Hasta ahora, su presencia en las oficinas del Estado
significaba, ante todo, la sumisión a un jefe, sumisión que no desaparecía
nunca. Las mujeres entraban a prestar sus servicios como
"auxiliares", con idéntico esfuerzo que los hombres. Pasado cierto
tiempo, podían, como ellos, hacer oposiciones y conseguir la categoría de
"oficiales", pero de ahí no era posible pasar.
—Fíjese qué cosa más absurda —me dice la simpática funcionaria—:
a una mujer, por el solo hecho de serlo, le estaba prohibido obtener la
categoría ni siquiera de jefe de Negociado. No hablemos ya de jefes de
Administración. Eso, ni soñarlo. Así, que por mucho talento y capacidad que
demostrásemos, nuestra condición de mujeres nos hacía estar fatalmente
condenadas a desempeñar en la Administración pública un papel secundario.
—Pero ahora todo ha cambiado, ¿no?
—Naturalmente. La República, que ha concedido tantas cosas a la
mujer en general, no podía olvidarse de sus funcionarías, que venían siendo
víctimas de una injusticia. Ya tenemos franca la carrera administrativa y de
una manera definitiva, puesto que está escrito en la Constitución.
—¿Todas estarán muy satisfechas?
—Supongo que si, especialmente aquellas para quienes la carrera
administrativa no significa una cosa transitoria. Yo, especialmente, he tenido
una satisfacción muy grande, porque esto era de justicia, y otra pequeñita en
mi amor propio.
—¿Por qué?
—Verá usted. Preparaba yo estas oposiciones siendo casi una
niña, y un día le pregunté a mi profesor a qué categoría podría yo llegar con
el tiempo, caso de obtener plaza. "Señorita —me contestó, bastante
satisfecho, porque era antifeminista—: usted será auxiliar y, cuando más,
oficial. Jefe, ni pensarlo. Yo lo siento —concluyó, en tono irónico—, pero
nunca se dará usted la satisfacción de despachar con un director general. Eso
se queda para estos señores." Y señaló a mis compañeros de clase, Me
molestó aquel trato de inferioridad, hasta el punto que cuando me enteré de que
no sólo podía llegar a despachar con un director general, sino hasta a serlo,
fui a buscar a aquel profesor.
—¿Y lo encontró usted?
—Claro. Estuvo muy galante, pero no muy convencido; ya le he
dicho que era antifeminista. En fin, como también es funcionario, no pierdo las
esperanzas de verle un día entrar a despachar conmigo, cuando yo sea directora
genera —dice mi interlocutora, ahuecando la voz y profanando la severidad de la
oficina con una sonora carcajada.
—A lo mejor ...
—Bueno. No ponga usted eso, que es una broma, ¿eh? Pero...

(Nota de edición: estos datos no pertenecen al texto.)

(** Escaped payloads sort as the payloads whatever follows them: no escaped
    payload runs into what follows. *)
Lemma escaped_cmp p q x y :
  bytes_cmp (escaped p ++ x) (escaped q ++ y) =
  match bytes_cmp p q with Eq => bytes_cmp x y | c => c end.
Proof.
  revert q. induction p as [|b p IH]; intros [|c q].
  - apply (bytes_cmp_app TERMINATOR).
  - rewrite escaped_cons. destruct (decide (c = x00)) as [->|Hc]; [done|].
    rewrite escape_byte_nz by done. pose proof (bz_pos c Hc).
    change (escaped [] ++ x) with (x00 :: x01 :: x). cbn [bytes_cmp app].
    change (bz x00) with 0. zcompare.
  - rewrite escaped_cons. destruct (decide (b = x00)) as [->|Hb]; [done|].
    rewrite escape_byte_nz by done. pose proof (bz_pos b Hb).
    change (escaped [] ++ y) with (x00 :: x01 :: y). cbn [bytes_cmp app].
    change (bz x00) with 0. zcompare.
  - rewrite !escaped_cons. cbn [bytes_cmp].
    destruct (decide (b = c)) as [<-|Hbc].
    { rewrite Z.compare_refl, <-!app_assoc, bytes_cmp_app. apply IH. }
    assert (bz b ≠ bz c) by (by intros ?%(inj bz)).
    assert (bytes_cmp (escape_byte b ++ escaped p ++ x) (escape_byte c ++ escaped q ++ y)
            = (bz b ?= bz c)) as He.
    { pose proof (bz_range b). pose proof (bz_range c). pose proof (bz_pos b). pose proof (bz_pos c).
      unfold escape_byte, ESCAPED_ZERO. case_decide as Db; case_decide as Dc;
        [congruence|rewrite Db in *|rewrite Dc in *|]; cbn [app bytes_cmp];
        change (bz x00) with 0 in *; zcompare. }
    rewrite <-!app_assoc, He. destruct (Z.compare_spec (bz b) (bz c)); done.
Qed.

Lemma escaped_inj p q x y : escaped p ++ x = escaped q ++ y → p = q ∧ x = y.
Proof.
  intros H. pose proof (escaped_cmp p q x y) as Hc. rewrite H, bytes_cmp_refl in Hc.
  destruct (bytes_cmp p q) eqn:Hp; try done. split; by apply bytes_cmp_eq.
Qed.

Lemma escaped_len_app i p x : escaped_len i (escaped p ++ x) = Some (i + length (escaped p))%nat.
Proof.
  revert i. induction p as [|b p IH]; intros i; [simpl; f_equal; lia|].
  rewrite escaped_cons, <-app_assoc. unfold escape_byte. case_decide as Hb.
  - cbn [app escaped_len ESCAPED_ZERO]. rewrite decide_True, decide_False, decide_True by done.
    rewrite IH. simpl. f_equal. lia.
  - cbn [app length].
    destruct (escaped p ++ x) as [|c l] eqn:Hl.
    { by destruct p as [|c p]; [|rewrite escaped_cons in Hl; unfold escape_byte in Hl; case_decide]. }
    change (escaped_len i (b :: c :: l)) with
      (if decide (b = x00) then
        if decide (c = x01) then Some (i + 2)%nat
        else if decide (c = xff) then escaped_len (i + 2) l else None
       else escaped_len (i + 1) (c :: l)).
    rewrite decide_False, IH by done. f_equal. lia.
Qed.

—continúa, después de quedarse un momento pensativa— sería gracioso. ¿No le
parece a usted? Estaría bien que una de nosotras llegara a ser directora
general o ministra del Ramo. ¡Qué rabia les iba a dar a algunos compañeros que,
no obstante tener la misma categoría administrativa que nosotras, ellos se
denominan funcionarios y a nosotras nos llaman, despectivamente, mecanógrafas!
—¿Es que les molesta la competencia?
—No creo. En realidad, no tenemos nada que decir, porque, por
parte de nuestros jefes y compañeros, no recibimos más que atenciones y pruebas
de afecto; pero si me guarda usted el secreto...

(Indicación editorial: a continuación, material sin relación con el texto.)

(* ===== verification/SortedMaintain.v ===== *)
(** * Sorted indexes: the entries a write implies

    [src/nodedb-lite/src/query/kv_ops/sorted/maintain.rs] and the backfill of
    [register.rs].  Every batch of KV rows carries the index writes planned here,
    so rows and entries commit together.  The abstract state of one index is the
    map from primary keys to entries; [index_rows] says which storage rows
    represent it, and the theorems say that planned writes take one represented
    map to the next. *)

From Stdlib Require Import ZArith Lia Strings.Byte.
From stdpp Require Import prelude gmap strings.
From S2P Require Import Prelude Bytes Ordered Text F64 StorageTrait IndexKey SortedKeys.

Local Open Scope Z_scope.

(** ** The code *)

Definition plan_change (index_name pk : bytes) (old new : option PkEntry) : list WriteOp :=
  match old, new with
  | None, None => []
  | Some old, None =>
      [Delete Meta (PkEntry_score_key old index_name pk); Delete Meta (pk_entry_key index_name pk)]
  | old, Some new =>
      if bool_decide (old = Some new) then []
      else
        (match old with
         | Some o =>
             if negb (same_position o new) then [Delete Meta (PkEntry_score_key o index_name pk)]
             else []
         | None => []
         end)
        ++ [Put Meta (PkEntry_score_key new index_name pk) (score_value new);
            Put Meta (pk_entry_key index_name pk) (PkEntry_encode new)]
  end.

Notation Overlay := (gmap (bytes * bytes) (option PkEntry)).

Section plan.
Context {S : Type} `{StorageEngine S}.
Context {O : Type} (decode_kv_map : bytes → res (option (gmap bytes (Value O)))).

Definition stored_entry (storage : S) (index_name pk : bytes) : res (option PkEntry) :=
  let? stored := se_get storage Meta (pk_entry_key index_name pk) in
  match stored with
  | None => Ok None
  | Some b => match PkEntry_decode b with Some e => Ok (Some e) | None => Err Corrupted end
  end.

(** The body of the inner loop: one index of the row's collection. *)
Definition plan_def (storage : S) (now : Z) (pk : bytes) (stored : option bytes)
    (st : Overlay * list WriteOp) (def : SortedIndexDef) : res (Overlay * list WriteOp) :=
  let '(overlay, out) := st in
  let slot := (sd_name def, pk) in
  let? old :=
    match overlay !! slot with
    | Some entry => Ok entry
    | None => stored_entry storage (sd_name def) pk
    end in
  let? new :=
    match stored with
    | Some value => entry_for decode_kv_map def value now
    | None => Ok None
    end in
  Ok (<[slot := new]> overlay, out ++ plan_change (sd_name def) pk old new).

(** The row an operation writes: its key and its new value. *)
Definition kv_row (op : WriteOp) : option (bytes * option bytes) :=
  match op with
  | Put Kv key value => Some (key, Some value)
  | Delete Kv key => Some (key, None)
  | _ => None
  end.

Definition plan_op (storage : S) (now : Z) (defs_by_collection : gmap bytes (list SortedIndexDef))
    (st : Overlay * list WriteOp) (op : WriteOp) : res (Overlay * list WriteOp) :=
  match kv_row op with
  | None => Ok st
  | Some (key, stored) =>
      match split_kv_key key with
      | None => Ok st
      | Some (collection, pk) =>
          match defs_by_collection !! collection with
          | None => Ok st
          | Some defs => rfold (plan_def storage now pk stored) st defs
          end
      end
  end.

Definition plan_sorted_ops (storage : S) (now : Z)
    (defs_by_collection : gmap bytes (list SortedIndexDef)) (ops : list WriteOp)
    : res (list WriteOp) :=
  if bool_decide (defs_by_collection = ∅) then Ok []
  else
    let? st := rfold (plan_op storage now defs_by_collection) (∅, []) ops in
    Ok st.2.

(** [register.rs]: the entries of the rows already stored. *)
Definition backfill_row (def : SortedIndexDef) (now : Z) (st : list WriteOp * Z) (row : KvPair)
    : res (list WriteOp * Z) :=
  let '(ops, count) := st in
  match split_kv_key row.1 with
  | None => Ok st
  | Some (collection, pk) =>
      if negb (bool_decide (collection = sd_collection def)) then Ok st
      else
        let? entry := entry_for decode_kv_map def row.2 now in
        match entry with
        | None => Ok st
        | Some entry =>
            Ok (ops ++ [Put Meta (PkEntry_score_key entry (sd_name def) pk) (score_value entry);
                        Put Meta (pk_entry_key (sd_name def) pk) (PkEntry_encode entry)],
                wrap_u64 (count + 1))
        end
  end.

—¿Cómo no, señorita? Diga cuanto quiera, en la seguridad de que
no se enterará nadie.
—Pues verá usted; yo creo que a los hombrea les satisface
nuestra presencia aquí como en todas partes, siempre que estemos en situación
de inferioridad. Es decir, como elemento, decorativo y auxiliar les parecemos
muy bien.
La idea de que algún día tendrán que estar subordinados a una de
nosotras, ¡la verdad!, yo creo que no les hace ninguna gracia. Vuelvo a
repetirle que de esto no diga usted nada. Confío en su discreción.
Decididamente, esta muchacha, que tiene tan buen sentido para
todo, es una ingenua, una verdadera ingenua.

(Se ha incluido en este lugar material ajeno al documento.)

(** Four deltas in flight, acknowledged twice over: eight acknowledgements. *)
Definition four_in_flight : FlowController :=
  flow_record_push (ack_all (flow_record_push flow_default 0 [1; 2; 3; 4])
    [(7, 1); (7, 2); (8, 3); (9, 4)]) 10 [5; 6; 7; 8].

Lemma four_in_flight_reachable : rtc flow_step flow_default four_in_flight.
Proof.
  eapply rtc_l; [apply (step_push _ 0 [1; 2; 3; 4])|]; [by vm_compute|].
  eapply rtc_l; [apply (step_ack _ 7 1)|]. eapply rtc_l; [apply (step_ack _ 7 2)|].
  eapply rtc_l; [apply (step_ack _ 8 3)|]. eapply rtc_l; [apply (step_ack _ 9 4)|].
  eapply rtc_l; [apply (step_push _ 10 [5; 6; 7; 8])|]; [by vm_compute|]. apply rtc_refl.
Qed.

Lemma aimd_spec_witness :
  fc_batch (ack_all four_in_flight [(11, 5); (12, 6); (13, 7); (14, 8)]) = 51 ∧
  fc_batch (flow_record_reject four_in_flight 5) = 25.
Proof.
  assert (config_ok default_flow_config) as Hc by by vm_compute.
  assert (∀ m, m ∈ [5; 6; 7; 8] → is_Some (in_flight four_in_flight !! m)) as Hm.
  { intros m Hm. repeat (apply elem_of_cons in Hm as [->|Hm]; [by eexists; vm_compute|]).
    by apply elem_of_nil in Hm. }
  destruct (aimd_spec default_flow_config four_in_flight [(11, 5); (12, 6); (13, 7); (14, 8)] 5 0
    Hc four_in_flight_reachable ltac:(by apply (bool_decide_unpack _); vm_compute) Hm)
    as (Hb & _ & _ & Hj & _).
  split; [by rewrite Hb|by rewrite Hj].
Defined.

(** ** The window reopens *)

Lemma cleanup_all fc now timeout :
  (∀ mid t, in_flight fc !! mid = Some t → timeout ≤ now - t) → 0 < timeout →
  in_flight (cleanup_stale fc now timeout).2 = ∅ ∧
  (cleanup_stale fc now timeout).1 = in_flight_count fc.
Proof.
  intros Hold Hpos.
  assert (filter (λ kv : Z * Z, elapsed now kv.2 < timeout) (in_flight fc) = ∅) as Hf.
  { apply map_empty. intros mid. apply map_lookup_filter_None_2. right. intros t Ht.
    specialize (Hold _ _ Ht). unfold elapsed; simpl. lia. }
  unfold cleanup_stale. rewrite Hf, map_size_empty. destruct (0 <? _); simpl; lia || (split; [done|lia]).
Qed.

Lemma cleanup_keeps_config fc now timeout :
  fc_config (cleanup_stale fc now timeout).2 = fc_config fc.
Proof. unfold cleanup_stale. by destruct (0 <? _). Qed.

(** C36: a blocked pipeline recovers.  Once every in-flight delta is at least
    [timeout] old, one run of the periodic cleanup empties the window, so that the
    next batch is not empty; the evictions are counted exactly in the metrics,
    and no acknowledgement has to arrive for this. *)
Theorem window_reopens c fc now timeout m :
  config_ok c → 0 < min_batch_size c → 0 < max_in_flight c → 0 < timeout →
  rtc flow_step (flow_new c) fc →
  (∀ mid t, in_flight fc !! mid = Some t → timeout ≤ now - t) →
  let '(fc', m') := cleanup_stale_and_record fc now timeout m in
  rtc flow_step (flow_new c) fc' ∧
  in_flight fc' = ∅ ∧ can_push fc' = true ∧ 0 < next_batch_size fc' ∧
  sm_stale_timeouts m' =
    if 0 <? in_flight_count fc then wrap_u64 (sm_stale_timeouts m + in_flight_count fc)
    else sm_stale_timeouts m.
Proof.
  intros Hc Hmin Hmax Hpos Hr Hold.
  unfold cleanup_stale_and_record.
  destruct (cleanup_all fc now timeout Hold Hpos) as [Hempty Hn].
  pose proof (cleanup_keeps_config fc now timeout) as Hcfg'.
  assert (rtc flow_step (flow_new c) (cleanup_stale fc now timeout).2) as Hr'.
  { eapply rtc_r; [done|constructor]. }
  destruct (flow_reach_ok c _ _ Hc (flow_new_ok c Hc) Hr') as [Hcfg Hb _ _].
  destruct (cleanup_stale fc now timeout) as [cleaned fc']. simpl in *. subst cleaned.
  split; [done|]. split; [done|].
  unfold can_push, next_batch_size, saturating_sub_u64, in_flight_count. rewrite Hempty, Hcfg.
  rewrite map_size_empty. split; [by apply Z.ltb_lt|]. split; [lia|].
  fold (in_flight_count fc). destruct (0 <? in_flight_count fc); [|done]. by destruct m.
Qed.

Lemma window_reopens_witness :
  let '(fc', m') := cleanup_stale_and_record small_fc 30000000000 20000000000 metrics_new in
  can_push fc' = true ∧ sm_stale_timeouts m' = 1.
Proof.
  pose proof (window_reopens small_config small_fc 30000000000 20000000000 metrics_new
    small_config_ok ltac:(done) ltac:(done) ltac:(done) small_fc_reachable) as H.
  assert (∀ mid t, in_flight small_fc !! mid = Some t → 20000000000 ≤ 30000000000 - t) as Hold.
  { intros mid t Ht. change (in_flight small_fc) with (<[3 := 5]> ∅ : gmap Z Z) in Ht.
    apply lookup_insert_Some in Ht as [[_ <-]|[_ ?]]; [done|]. by rewrite lookup_empty in *. }
  specialize (H Hold). destruct (cleanup_stale_and_record _ _ _ _) as [fc' m'].
  destruct H as (_ & _ & Hp & _ & Hs). split; [done|]. by rewrite Hs.
Defined.
Lemma inv_stage s en keys i g sg R :
  foreign i → foreign g → stage_flush en keys i g = Ok sg →
  sys_inv (mkSys s en (Scanned keys) R) → sys_inv (mkSys s en (InFlight sg) R).
Proof.
  intros Hfi Hfg Hst [Hw Hc Hd Hk]. split; [done..|]. simpl in *.
  apply stage_inv in Hst as (plan & puts & bulk & Hputs & Hbulk & Hops & _ & Hwr).
  rewrite Forall_forall in Hk. unfold foreign in *. rewrite Forall_forall in Hfi, Hfg.
  assert (∀ op, op ∈ puts → ∃ d rev b, op = Put Crdt (delta_storage_key (mutation_id d)) b ∧
    msgpack d = Some b ∧ d ∈ ce_pending en ∧ marks en !! mutation_id d = Some rev) as Hput.
  { intros op [j Hj]%list_elem_of_lookup. eapply Forall2_lookup_r in Hj; [|exact Hputs].
    destruct Hj as ([d rev] & Hin%list_elem_of_lookup_2 & b & Hb & ->). apply elem_of_needing in Hin as [? ?].
    exists d, rev, b. done. }
  assert (∀ d rev, d ∈ ce_pending en → marks en !! mutation_id d = Some rev →
    (mutation_id d, rev) ∈ sg_written sg) as Hwin.
  { intros d rev Hdp Hmk. rewrite Hwr. apply list_elem_of_fmap. exists (d, rev). split; [done|].
    by apply elem_of_needing. }
  split; [|split; [by rewrite Hwr; apply needing_ids|split]].
  - apply Forall_forall. intros op. rewrite Hops, !elem_of_app.
    intros [Hop|[Hop|[Hop|[Hop|[Hop|[Hop|Hop]]]]]].
    + apply so_foreign. by eapply state_ops_foreign.
    + apply list_elem_of_fmap in Hop as (k & -> & Hkk). unfold retired_keys in Hkk.
      apply list_elem_of_filter in Hkk as [Hnot Hkk]. destruct (Hk k Hkk) as (mid & -> & Hmid).
      constructor; [done|]. intros (d & -> & Hdp)%list_elem_of_fmap. apply Hnot, list_elem_of_fmap. eauto.
    + destruct (Hput op Hop) as (d & rev & b & -> & Hb & Hdp & Hmk).
      apply (so_put _ _ _ rev); [by apply (qw_ids _ Hw)|by apply Hwin|]. intros _ d' Hd' Hm.
      by rewrite (pending_unique en d' d Hw Hd' Hdp Hm).
    + destruct (Hbulk op Hop) as [b ->]. constructor.
    + apply so_foreign. by apply (Hfi op).
    + apply list_elem_of_singleton in Hop as ->. by apply so_foreign.
    + apply so_foreign. by apply (Hfg op).
  - intros mid rev Hin. rewrite Hwr in Hin. apply list_elem_of_fmap in Hin as ([d r] & [= -> ->] & Hin).
    pose proof Hin as Hin'. apply elem_of_needing in Hin as [Hdp Hmk].
    split; [by apply (qw_marks _ Hw) in Hmk|]. split; [by apply (qw_ids _ Hw)|].
    apply list_elem_of_lookup in Hin' as [j Hj]. eapply Forall2_lookup_l in Hj; [|exact Hputs].
    destruct Hj as (op & Hop & b & Hb & ->). exists b. rewrite Hops, !elem_of_app. simpl.
    right. right. left. by eapply list_elem_of_lookup_2.
  - intros d Hdp Hnone Hin. rewrite Hwr in Hin. apply list_elem_of_fmap in Hin as ([m r] & Hm & Hin).
    apply list_elem_of_fmap in Hin as ([x r'] & [= -> ->] & Hin). apply elem_of_needing in Hin as [_ Hmk].
    simpl in Hm. congruence.
Qed.

(** *** Committing *)

Lemma mid_u64 en d : queue_wf en → d ∈ ce_pending en → u64_ok (mutation_id d).
Proof. intros Hw Hd. pose proof (qw_ids _ Hw d Hd). pose proof (qw_next _ Hw). arith. Qed.

(** A delta key is touched by the batch only where [staged_op] says so. *)
Lemma staged_op_key en sg op d :
  queue_wf en → d ∈ ce_pending en → staged_op en sg op → op_ns op = Crdt →
  op_key op = delta_storage_key (mutation_id d) →
  ∃ rev b, op = Put Crdt (delta_storage_key (mutation_id d)) b ∧ (mutation_id d, rev) ∈ sg_written sg ∧
    (marks en !! mutation_id d = Some rev → msgpack d = Some b).
Proof.
  intros Hw Hd Hop Hn Hk. pose proof (mid_u64 en d Hw Hd) as Hu. pose proof (qw_next _ Hw).
  destruct Hop as [mid Hmid Hnot|mid rev b Hmid Hin Hput|b|op Hf]; simpl in *.
  - apply delta_key_inj in Hk as ->; [|arith|done]. destruct Hnot. by apply list_elem_of_fmap_2.
  - apply delta_key_inj in Hk as ->; [|arith|done]. exists rev, b. split; [done|]. split; [done|].
    intros Hmk. by apply Hput.
  - symmetry in Hk. by apply delta_key_not_bulk in Hk.
  - done.
Qed.

Lemma commit_clean m en sg R :
  queue_wf en → clean m en R → phase_inv m en (InFlight sg) → clean (st_ops m (sg_ops sg)) en R.
Proof.
  intros Hw Hc (Hops & _ & _ & Hcl) d Hd Hnone. destruct (Hc d Hd Hnone) as [(b & Hb & Hm)|?]; [left|by right].
  exists b. split; [done|]. rewrite st_ops_untouched; [done|]. intros op Hin Hn Hk.
  rewrite Forall_forall in Hops.
  destruct (staged_op_key en sg op d Hw Hd (Hops op Hin) Hn Hk) as (rev & b' & _ & Hwr & _).
  apply (Hcl d Hd Hnone). apply list_elem_of_fmap. by exists (mutation_id d, rev).
Qed.

Lemma commit_written m en sg mid rev d :
  queue_wf en → phase_inv m en (InFlight sg) → (mid, rev) ∈ sg_written sg →
  marks en !! mid = Some rev → d ∈ ce_pending en → mutation_id d = mid → stored (st_ops m (sg_ops sg)) d.
Proof.
  intros Hw (Hops & Hnd & Hwr & _) Hin Hmk Hd <-. rewrite Forall_forall in Hops.
  destruct (Hwr _ rev Hin) as (_ & Hmid & b & Hput).
  assert (∀ op, op ∈ sg_ops sg → op_ns op = Crdt → op_key op = delta_storage_key (mutation_id d) →
    ∃ b', op = Put Crdt (delta_storage_key (mutation_id d)) b' ∧ msgpack d = Some b') as Hall.
  { intros op Ho Hn Hk. destruct (staged_op_key en sg op d Hw Hd (Hops op Ho) Hn Hk) as (r' & b' & -> & Hwr' & Hb').
    assert (r' = rev) as -> by (by eapply nodup_fst_unique). eauto. }
  destruct (Hall _ Hput eq_refl eq_refl) as (b' & [= <-] & Hb). exists b. split; [done|].
  apply st_ops_all_put; [by eauto|]. intros op Ho Hn Hk. destruct (Hall op Ho Hn Hk) as (b' & -> & Hb'). congruence.
Qed.

(** Delta keys stay below the counter. *)
Lemma commit_disk m en sg :
  queue_wf en → disk_ids m en → phase_inv m en (InFlight sg) → disk_ids (st_ops m (sg_ops sg)) en.
Proof.
  intros Hw Hd (Hops & _ & _ & _) k v Hk Hv. rewrite Forall_forall in Hops.
  destruct (decide (Exists (λ op, op_ns op = Crdt ∧ op_key op = k) (sg_ops sg))) as [Hex|Hno].
  - apply Exists_exists in Hex as (op & Hin & Hn & <-).
    destruct (Hops op Hin) as [mid Hmid _|mid rev b Hmid _ _|b|op' Hf]; simpl in *; [by eauto..| |done].
    by vm_compute in Hk.
  - rewrite st_ops_untouched in Hv; [by eapply Hd|]. intros op Hin Hn He. destruct Hno.
    apply Exists_exists. eauto.
Qed.

Lemma inv_ext s en ph m R :
  contents s ≡ m → queue_wf en → clean m en R → disk_ids m en → phase_inv m en ph →
  sys_inv (mkSys s en ph R).
Proof.
  intros He Hw Hc Hd Hp. assert (contents s Crdt = m Crdt) as Hm by apply He.
  assert (∀ d, stored m d → stored (contents s) d) as Hst.
  { intros d (b & Hb & Hl). exists b. split; [done|]. by rewrite Hm. }
  split; simpl; [done| | |].
  - intros d Hin Hn. destruct (Hc d Hin Hn); auto.
  - intros k v. rewrite Hm. apply Hd.
  - destruct ph as [|keys|sg|sg]; [done..|]. simpl in *. destruct Hp as [? Hp]. split; [done|].
    intros mid rev Hin. destruct (Hp mid rev Hin) as (? & ? & Hs). split; [done|]. split; [done|]. auto.
Qed.

Lemma inv_commit s en sg s' R :
  se_batch_write s (sg_ops sg) = (Ok tt, s') →
  sys_inv (mkSys s en (InFlight sg) R) → sys_inv (mkSys s' en (Committed sg) R).
Proof.
  intros Hb%batch_ok [Hw Hc Hd Hp]. simpl in *. eapply inv_ext; [exact Hb|done|..].
  - by apply commit_clean.
  - by apply commit_disk.
  - pose proof Hp as (_ & Hnd & Hwr & _). split; [done|]. intros mid rev Hin.
    split; [by apply (Hwr mid rev Hin)|]. split; [by apply (Hwr mid rev Hin)|]. intros Hmk d Hdp Hm. by eapply commit_written.
Qed.

Lemma inv_fail s en sg e s' R :
  se_batch_write s (sg_ops sg) = (Err e, s') →
  sys_inv (mkSys s en (InFlight sg) R) → sys_inv (mkSys s' en Idle R).
Proof.
  intros Hb%batch_err [Hw Hc Hd Hp]. simpl in *. destruct Hb as [Hb|Hb].
  - by eapply inv_ext.
  - eapply inv_ext; [exact Hb|done|by apply commit_clean|by apply commit_disk|done].
Qed.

Cree que se puede ser al mismo tiempo periodista, mujer y,
además, discreta: ¡qué equivocación !
*
Yo le pido perdón, simpática e inteligentísima funcionaría.
Usted me ha pedido que no se entere nadie ... pero ... total, ¿qué son los
trescientos mil lectores de Estampa comparados con la
inmensidad de seres humanos que pueblan la Tierra?